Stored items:
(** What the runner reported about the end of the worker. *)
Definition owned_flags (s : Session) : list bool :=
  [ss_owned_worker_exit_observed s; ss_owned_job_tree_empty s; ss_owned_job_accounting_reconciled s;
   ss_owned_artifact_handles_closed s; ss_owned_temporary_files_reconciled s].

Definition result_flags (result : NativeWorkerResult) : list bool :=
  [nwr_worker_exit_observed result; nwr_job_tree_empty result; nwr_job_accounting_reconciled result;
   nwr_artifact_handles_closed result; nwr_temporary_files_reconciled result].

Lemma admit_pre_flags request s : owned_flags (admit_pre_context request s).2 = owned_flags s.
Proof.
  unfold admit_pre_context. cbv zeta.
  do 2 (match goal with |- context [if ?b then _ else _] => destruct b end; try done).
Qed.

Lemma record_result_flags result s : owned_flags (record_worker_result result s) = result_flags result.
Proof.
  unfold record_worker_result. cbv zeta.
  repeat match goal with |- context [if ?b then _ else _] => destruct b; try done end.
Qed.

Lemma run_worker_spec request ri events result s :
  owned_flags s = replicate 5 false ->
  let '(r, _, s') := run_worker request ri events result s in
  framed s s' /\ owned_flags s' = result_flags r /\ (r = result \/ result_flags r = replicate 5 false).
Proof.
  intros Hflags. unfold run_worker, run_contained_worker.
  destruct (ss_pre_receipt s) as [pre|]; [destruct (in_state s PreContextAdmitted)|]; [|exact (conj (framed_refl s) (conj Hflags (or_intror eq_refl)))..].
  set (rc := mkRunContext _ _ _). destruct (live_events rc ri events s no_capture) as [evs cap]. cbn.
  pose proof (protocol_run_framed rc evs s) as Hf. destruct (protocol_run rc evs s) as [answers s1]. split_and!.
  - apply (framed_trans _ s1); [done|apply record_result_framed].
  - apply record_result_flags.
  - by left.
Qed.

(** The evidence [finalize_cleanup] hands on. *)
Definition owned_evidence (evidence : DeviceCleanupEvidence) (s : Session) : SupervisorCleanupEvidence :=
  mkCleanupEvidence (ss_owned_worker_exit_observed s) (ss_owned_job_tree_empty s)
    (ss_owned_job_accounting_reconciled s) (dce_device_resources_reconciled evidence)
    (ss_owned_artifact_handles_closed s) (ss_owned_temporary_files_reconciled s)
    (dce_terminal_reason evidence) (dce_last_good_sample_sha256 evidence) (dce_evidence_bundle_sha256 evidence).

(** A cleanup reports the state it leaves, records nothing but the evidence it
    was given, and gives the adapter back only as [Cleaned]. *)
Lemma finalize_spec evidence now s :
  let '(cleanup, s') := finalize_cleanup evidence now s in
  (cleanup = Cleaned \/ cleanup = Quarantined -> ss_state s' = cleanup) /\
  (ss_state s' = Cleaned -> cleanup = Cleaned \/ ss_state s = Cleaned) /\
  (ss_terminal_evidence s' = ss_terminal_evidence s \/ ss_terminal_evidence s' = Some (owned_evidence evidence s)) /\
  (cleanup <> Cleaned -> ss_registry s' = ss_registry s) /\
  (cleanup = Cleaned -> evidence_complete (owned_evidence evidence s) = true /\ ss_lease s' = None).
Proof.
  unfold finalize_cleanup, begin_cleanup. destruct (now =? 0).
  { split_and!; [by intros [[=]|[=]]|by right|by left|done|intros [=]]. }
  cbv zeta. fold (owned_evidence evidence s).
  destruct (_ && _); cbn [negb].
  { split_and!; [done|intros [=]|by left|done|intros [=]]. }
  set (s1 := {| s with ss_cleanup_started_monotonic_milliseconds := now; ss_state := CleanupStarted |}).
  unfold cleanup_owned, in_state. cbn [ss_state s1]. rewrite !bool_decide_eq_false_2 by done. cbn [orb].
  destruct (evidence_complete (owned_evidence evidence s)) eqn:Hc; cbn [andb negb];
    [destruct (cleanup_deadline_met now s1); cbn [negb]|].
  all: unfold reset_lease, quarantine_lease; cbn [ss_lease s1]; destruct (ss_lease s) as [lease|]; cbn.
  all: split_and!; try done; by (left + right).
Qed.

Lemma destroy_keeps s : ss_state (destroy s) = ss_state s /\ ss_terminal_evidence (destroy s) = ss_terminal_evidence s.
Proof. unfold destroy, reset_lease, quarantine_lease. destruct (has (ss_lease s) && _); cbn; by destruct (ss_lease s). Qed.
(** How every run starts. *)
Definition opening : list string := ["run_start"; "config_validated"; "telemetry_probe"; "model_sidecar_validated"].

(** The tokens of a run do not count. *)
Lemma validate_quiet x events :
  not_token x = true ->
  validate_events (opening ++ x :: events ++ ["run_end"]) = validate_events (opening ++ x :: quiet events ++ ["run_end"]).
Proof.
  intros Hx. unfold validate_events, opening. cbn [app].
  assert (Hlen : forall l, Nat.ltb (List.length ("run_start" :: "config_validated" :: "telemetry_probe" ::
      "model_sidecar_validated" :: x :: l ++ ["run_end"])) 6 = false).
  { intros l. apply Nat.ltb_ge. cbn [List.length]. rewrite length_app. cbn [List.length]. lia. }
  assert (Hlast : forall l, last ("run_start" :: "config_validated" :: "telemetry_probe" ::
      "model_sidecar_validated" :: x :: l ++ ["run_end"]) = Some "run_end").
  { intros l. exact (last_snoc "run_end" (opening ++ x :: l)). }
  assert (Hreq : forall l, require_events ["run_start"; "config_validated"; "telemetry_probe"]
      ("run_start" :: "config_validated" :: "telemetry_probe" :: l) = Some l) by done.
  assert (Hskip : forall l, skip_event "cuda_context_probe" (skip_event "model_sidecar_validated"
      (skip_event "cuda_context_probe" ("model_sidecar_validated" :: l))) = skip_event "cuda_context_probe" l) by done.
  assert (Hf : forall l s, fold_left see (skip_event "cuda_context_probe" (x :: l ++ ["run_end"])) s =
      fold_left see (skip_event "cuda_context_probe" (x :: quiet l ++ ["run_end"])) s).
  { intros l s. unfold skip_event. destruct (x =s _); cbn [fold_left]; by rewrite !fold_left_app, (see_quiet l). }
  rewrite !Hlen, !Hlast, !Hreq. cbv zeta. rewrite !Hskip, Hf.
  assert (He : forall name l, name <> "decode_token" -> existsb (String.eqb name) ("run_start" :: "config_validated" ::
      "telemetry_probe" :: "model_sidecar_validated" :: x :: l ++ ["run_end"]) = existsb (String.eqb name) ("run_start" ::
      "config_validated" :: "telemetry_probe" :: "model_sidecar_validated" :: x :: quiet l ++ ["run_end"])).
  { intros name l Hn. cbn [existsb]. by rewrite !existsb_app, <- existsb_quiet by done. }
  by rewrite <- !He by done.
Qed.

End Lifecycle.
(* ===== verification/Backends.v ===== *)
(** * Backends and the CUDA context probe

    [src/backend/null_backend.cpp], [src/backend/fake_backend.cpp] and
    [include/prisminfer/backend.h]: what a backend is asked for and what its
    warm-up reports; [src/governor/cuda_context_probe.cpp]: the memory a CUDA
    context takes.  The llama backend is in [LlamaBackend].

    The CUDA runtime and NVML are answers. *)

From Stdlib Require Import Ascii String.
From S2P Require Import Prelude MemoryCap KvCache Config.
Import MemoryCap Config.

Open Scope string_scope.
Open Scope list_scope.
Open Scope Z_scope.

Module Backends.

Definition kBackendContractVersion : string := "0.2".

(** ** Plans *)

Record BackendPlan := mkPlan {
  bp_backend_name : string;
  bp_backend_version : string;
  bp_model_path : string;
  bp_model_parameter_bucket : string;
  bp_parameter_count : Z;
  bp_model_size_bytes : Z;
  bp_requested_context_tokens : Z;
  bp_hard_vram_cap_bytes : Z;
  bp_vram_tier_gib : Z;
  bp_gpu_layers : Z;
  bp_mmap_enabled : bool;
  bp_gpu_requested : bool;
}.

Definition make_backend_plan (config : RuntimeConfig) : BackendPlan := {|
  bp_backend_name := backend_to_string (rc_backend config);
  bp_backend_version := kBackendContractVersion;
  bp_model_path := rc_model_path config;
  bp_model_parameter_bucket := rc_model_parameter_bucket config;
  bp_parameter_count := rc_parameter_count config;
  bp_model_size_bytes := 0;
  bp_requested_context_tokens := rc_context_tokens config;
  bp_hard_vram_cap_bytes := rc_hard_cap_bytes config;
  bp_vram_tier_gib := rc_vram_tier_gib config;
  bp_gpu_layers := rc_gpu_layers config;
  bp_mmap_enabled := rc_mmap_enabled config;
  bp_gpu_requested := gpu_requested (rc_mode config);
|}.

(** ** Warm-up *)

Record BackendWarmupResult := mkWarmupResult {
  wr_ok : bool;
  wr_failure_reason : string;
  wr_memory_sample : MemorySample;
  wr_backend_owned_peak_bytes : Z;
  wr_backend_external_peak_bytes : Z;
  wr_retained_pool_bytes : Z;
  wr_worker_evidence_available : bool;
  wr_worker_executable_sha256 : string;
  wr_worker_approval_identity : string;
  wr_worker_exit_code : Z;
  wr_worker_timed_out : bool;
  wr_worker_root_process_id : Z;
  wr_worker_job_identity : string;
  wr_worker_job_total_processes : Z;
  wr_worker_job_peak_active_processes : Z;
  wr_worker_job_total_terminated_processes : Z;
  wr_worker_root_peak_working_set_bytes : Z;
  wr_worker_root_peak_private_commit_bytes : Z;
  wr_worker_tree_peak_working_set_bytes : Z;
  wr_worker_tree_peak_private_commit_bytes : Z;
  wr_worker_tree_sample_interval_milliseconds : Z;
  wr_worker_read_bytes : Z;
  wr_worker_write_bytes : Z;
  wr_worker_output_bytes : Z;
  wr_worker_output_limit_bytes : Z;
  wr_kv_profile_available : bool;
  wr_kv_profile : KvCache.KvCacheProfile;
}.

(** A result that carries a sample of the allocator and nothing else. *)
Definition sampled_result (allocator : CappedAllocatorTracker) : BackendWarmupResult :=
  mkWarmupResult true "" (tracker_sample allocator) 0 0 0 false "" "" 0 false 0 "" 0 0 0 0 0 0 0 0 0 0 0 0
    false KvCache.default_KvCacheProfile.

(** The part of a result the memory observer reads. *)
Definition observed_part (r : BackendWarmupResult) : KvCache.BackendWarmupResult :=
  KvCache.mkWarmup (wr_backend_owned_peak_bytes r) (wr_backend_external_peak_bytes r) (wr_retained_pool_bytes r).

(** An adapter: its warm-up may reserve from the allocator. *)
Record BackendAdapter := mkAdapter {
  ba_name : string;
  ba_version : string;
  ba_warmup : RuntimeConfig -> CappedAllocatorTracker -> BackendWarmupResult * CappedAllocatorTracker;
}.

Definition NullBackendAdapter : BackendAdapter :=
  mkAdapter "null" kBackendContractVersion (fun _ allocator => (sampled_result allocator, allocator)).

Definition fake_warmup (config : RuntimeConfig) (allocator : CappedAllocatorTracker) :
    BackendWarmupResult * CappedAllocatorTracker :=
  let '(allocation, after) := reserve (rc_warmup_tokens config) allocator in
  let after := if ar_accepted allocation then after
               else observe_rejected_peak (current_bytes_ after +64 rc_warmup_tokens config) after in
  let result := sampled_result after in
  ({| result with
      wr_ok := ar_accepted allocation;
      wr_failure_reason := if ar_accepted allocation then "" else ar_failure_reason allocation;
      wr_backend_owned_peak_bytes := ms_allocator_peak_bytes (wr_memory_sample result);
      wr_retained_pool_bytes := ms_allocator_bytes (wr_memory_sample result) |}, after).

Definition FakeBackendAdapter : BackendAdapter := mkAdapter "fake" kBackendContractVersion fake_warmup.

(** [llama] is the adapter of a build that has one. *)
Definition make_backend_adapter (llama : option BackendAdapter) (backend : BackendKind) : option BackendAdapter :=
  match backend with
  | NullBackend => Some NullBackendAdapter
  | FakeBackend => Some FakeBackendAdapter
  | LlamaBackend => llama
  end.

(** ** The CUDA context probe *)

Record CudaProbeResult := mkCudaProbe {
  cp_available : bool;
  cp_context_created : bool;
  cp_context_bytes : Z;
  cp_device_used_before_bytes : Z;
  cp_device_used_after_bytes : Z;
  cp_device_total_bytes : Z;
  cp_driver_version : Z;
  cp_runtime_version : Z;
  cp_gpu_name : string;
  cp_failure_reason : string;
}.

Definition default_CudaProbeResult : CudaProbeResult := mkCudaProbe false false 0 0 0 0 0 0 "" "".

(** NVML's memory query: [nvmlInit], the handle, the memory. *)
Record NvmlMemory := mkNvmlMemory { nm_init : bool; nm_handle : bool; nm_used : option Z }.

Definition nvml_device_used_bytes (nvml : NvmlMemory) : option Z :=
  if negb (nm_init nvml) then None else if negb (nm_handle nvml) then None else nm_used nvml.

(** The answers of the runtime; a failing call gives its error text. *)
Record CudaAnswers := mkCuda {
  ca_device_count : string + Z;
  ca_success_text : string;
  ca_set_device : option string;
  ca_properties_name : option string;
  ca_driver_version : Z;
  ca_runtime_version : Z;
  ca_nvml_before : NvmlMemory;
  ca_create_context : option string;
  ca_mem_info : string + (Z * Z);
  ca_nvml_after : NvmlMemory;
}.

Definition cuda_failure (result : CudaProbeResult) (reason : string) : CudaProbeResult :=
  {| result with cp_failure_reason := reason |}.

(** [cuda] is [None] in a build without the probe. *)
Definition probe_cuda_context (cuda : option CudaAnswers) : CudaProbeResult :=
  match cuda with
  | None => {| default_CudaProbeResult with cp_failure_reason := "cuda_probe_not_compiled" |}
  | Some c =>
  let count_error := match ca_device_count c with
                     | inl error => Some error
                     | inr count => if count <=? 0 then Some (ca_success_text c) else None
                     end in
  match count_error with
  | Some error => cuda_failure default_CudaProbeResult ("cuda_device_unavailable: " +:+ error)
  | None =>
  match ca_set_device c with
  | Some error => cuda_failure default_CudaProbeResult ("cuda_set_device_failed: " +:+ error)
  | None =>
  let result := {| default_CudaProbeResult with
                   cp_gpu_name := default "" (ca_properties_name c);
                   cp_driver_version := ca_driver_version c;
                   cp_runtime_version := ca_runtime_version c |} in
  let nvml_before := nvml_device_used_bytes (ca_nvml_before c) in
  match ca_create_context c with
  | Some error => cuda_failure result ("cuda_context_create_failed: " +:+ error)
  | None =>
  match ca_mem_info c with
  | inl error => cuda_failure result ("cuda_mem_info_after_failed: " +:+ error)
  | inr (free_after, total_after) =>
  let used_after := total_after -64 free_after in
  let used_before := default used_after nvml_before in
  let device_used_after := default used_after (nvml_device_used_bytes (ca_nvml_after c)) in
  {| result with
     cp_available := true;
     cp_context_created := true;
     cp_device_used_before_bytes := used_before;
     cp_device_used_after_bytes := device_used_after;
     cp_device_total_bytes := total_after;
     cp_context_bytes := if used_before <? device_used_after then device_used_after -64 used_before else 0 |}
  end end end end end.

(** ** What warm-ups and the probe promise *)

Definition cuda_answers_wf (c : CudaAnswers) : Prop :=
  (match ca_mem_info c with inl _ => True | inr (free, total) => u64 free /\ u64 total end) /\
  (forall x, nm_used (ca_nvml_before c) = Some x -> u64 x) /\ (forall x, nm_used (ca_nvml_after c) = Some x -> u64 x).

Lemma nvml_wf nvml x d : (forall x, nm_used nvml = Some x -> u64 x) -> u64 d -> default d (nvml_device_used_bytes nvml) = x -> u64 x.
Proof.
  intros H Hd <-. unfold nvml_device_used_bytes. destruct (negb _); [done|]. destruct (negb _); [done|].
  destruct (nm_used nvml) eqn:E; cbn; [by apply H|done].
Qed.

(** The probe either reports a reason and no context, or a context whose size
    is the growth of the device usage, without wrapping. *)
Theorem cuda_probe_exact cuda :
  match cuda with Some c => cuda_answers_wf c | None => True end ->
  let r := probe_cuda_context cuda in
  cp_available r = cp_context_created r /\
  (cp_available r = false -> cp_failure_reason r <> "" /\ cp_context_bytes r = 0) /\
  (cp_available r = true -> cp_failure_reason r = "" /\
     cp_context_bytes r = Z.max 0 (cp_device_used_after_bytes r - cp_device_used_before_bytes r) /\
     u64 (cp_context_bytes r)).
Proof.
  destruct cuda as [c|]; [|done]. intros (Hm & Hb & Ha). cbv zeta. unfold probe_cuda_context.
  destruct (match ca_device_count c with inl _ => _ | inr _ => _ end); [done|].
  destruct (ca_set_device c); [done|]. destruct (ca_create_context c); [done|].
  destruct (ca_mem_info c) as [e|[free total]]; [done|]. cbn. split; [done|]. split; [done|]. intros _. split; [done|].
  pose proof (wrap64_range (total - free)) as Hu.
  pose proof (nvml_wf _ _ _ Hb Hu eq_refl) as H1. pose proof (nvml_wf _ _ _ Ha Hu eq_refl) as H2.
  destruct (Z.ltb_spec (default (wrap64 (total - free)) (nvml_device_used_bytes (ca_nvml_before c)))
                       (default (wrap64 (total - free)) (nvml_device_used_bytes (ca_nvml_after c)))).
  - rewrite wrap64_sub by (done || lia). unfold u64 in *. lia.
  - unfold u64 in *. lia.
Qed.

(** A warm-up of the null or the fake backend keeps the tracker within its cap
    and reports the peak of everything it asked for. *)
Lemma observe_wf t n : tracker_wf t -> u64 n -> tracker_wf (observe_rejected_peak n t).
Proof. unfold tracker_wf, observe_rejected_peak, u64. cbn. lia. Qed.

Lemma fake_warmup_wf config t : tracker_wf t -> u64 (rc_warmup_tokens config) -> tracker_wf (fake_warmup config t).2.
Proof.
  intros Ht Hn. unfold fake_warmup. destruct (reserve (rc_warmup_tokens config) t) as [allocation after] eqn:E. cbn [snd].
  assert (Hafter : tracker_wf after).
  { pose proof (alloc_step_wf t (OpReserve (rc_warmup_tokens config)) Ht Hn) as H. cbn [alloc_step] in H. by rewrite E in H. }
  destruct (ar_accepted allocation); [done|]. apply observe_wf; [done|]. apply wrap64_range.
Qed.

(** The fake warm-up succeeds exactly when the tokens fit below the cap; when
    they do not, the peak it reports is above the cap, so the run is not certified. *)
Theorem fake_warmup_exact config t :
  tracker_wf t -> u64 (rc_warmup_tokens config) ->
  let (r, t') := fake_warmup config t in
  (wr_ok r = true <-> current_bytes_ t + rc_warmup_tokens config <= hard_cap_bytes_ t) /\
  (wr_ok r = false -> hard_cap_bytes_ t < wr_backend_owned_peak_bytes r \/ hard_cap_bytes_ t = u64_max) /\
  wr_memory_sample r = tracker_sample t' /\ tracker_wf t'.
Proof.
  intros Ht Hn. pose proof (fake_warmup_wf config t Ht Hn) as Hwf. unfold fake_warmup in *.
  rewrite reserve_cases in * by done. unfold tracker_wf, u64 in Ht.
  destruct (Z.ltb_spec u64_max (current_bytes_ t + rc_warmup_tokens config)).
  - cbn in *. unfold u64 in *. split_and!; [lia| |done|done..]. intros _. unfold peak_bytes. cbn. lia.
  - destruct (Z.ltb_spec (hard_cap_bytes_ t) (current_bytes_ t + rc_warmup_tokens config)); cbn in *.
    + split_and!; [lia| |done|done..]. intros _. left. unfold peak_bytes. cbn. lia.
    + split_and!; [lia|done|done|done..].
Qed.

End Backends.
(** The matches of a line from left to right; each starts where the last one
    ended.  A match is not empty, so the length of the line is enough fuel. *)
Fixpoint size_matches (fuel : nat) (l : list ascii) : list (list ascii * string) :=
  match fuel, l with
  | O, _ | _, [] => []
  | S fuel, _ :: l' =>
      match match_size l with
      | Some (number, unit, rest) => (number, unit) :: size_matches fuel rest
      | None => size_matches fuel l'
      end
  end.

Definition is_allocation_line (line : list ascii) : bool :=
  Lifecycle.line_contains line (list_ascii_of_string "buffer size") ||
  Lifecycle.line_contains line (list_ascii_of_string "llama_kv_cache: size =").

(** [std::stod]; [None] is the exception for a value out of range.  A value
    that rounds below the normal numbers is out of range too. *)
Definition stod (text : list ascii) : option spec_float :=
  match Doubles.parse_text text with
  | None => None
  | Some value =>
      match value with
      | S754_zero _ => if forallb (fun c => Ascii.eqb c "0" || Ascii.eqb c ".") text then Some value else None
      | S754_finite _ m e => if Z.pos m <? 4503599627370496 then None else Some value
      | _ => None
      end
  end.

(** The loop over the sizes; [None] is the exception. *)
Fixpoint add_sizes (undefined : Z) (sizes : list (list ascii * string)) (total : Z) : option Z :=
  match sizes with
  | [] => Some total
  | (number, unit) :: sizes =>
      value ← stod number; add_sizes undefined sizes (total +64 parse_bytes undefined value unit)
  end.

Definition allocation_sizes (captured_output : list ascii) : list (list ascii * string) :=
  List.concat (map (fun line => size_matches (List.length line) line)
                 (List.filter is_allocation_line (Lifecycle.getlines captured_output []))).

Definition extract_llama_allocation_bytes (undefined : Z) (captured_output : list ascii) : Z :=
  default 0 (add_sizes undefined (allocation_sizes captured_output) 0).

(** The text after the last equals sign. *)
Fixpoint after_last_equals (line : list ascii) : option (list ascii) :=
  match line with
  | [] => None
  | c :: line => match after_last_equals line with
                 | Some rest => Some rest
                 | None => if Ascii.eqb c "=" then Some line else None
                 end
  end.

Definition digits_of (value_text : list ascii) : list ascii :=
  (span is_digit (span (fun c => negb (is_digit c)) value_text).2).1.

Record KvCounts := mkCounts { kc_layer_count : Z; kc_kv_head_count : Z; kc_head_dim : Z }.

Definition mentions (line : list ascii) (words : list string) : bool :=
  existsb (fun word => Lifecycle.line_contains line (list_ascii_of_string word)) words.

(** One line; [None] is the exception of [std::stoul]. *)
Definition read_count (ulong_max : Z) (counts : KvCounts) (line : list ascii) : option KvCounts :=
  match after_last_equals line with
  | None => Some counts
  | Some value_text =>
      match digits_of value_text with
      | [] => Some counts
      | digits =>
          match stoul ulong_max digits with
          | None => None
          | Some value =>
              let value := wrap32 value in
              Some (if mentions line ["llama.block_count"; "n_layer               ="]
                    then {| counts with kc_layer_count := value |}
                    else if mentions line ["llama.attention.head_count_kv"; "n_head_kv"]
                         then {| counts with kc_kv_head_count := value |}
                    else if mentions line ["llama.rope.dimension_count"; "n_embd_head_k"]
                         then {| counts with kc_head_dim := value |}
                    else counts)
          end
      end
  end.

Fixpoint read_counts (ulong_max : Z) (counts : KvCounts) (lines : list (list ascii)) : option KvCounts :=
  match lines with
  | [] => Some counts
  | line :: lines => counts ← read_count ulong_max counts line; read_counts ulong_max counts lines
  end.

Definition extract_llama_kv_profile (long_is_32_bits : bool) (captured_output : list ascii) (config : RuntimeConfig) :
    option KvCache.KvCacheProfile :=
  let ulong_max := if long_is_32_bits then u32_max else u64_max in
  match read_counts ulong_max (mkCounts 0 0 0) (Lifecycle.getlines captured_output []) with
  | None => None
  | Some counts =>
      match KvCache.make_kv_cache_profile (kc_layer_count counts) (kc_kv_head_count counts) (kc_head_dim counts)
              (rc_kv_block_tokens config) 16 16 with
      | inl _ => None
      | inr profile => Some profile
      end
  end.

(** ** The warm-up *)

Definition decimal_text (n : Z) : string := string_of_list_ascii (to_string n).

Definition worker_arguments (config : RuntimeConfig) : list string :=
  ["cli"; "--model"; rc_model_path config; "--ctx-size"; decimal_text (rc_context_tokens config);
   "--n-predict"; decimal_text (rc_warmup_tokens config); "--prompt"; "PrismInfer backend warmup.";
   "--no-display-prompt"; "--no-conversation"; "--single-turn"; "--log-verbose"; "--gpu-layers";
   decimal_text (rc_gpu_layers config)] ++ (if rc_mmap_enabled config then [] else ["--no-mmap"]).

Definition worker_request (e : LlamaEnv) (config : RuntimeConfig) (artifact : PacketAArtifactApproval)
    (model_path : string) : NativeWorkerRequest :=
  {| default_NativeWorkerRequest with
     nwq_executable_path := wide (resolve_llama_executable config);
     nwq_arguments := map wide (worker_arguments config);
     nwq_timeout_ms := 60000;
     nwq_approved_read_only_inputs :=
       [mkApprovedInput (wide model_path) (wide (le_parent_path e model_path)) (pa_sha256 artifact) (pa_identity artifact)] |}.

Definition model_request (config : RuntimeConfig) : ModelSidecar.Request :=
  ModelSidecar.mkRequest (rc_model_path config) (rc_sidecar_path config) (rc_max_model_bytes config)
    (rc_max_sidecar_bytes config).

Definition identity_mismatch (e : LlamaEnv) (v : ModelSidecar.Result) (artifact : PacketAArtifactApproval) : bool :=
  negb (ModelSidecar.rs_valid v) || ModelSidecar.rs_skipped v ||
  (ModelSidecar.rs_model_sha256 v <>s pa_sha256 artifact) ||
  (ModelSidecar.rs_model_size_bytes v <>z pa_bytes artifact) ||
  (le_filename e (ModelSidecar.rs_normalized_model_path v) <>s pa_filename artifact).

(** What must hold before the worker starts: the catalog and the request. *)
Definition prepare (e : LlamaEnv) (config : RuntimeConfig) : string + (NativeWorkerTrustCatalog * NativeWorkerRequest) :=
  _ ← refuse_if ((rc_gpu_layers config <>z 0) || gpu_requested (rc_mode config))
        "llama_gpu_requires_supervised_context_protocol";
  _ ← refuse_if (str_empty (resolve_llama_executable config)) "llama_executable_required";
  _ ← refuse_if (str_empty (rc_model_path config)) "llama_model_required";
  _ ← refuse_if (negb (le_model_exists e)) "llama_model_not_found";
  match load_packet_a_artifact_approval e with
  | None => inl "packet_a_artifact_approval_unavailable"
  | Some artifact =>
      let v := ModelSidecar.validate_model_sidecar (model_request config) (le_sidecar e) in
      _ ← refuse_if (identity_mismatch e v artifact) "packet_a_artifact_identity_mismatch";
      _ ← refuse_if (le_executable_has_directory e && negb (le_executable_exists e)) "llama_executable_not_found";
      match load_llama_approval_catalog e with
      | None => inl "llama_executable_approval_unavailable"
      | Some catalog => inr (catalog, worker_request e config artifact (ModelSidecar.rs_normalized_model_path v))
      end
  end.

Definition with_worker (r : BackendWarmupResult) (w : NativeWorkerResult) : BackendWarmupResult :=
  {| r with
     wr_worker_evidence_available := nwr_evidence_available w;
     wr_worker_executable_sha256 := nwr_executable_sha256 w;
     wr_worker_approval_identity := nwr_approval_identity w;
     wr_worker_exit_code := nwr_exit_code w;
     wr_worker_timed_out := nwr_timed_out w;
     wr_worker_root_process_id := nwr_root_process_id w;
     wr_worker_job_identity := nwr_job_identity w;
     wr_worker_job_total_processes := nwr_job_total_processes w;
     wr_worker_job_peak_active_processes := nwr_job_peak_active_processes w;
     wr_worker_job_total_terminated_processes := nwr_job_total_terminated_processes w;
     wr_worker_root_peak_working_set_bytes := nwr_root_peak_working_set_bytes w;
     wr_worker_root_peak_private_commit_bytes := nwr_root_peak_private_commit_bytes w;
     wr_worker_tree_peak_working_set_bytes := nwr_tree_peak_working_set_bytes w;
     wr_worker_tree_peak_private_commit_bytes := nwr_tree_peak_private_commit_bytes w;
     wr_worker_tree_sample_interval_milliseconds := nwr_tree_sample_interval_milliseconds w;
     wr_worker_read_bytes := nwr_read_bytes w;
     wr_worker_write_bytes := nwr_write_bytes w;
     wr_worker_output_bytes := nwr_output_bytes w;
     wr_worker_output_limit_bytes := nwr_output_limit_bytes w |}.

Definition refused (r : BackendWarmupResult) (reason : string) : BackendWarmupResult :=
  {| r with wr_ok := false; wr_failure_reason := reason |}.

Activity:
Whichever lines of the records above hold the word "that" should all be copied out.

Solution to this task:
(** A result that carries a sample of the allocator and nothing else. *)
(** [llama] is the adapter of a build that has one. *)
    that rounds below the normal numbers is out of range too. *)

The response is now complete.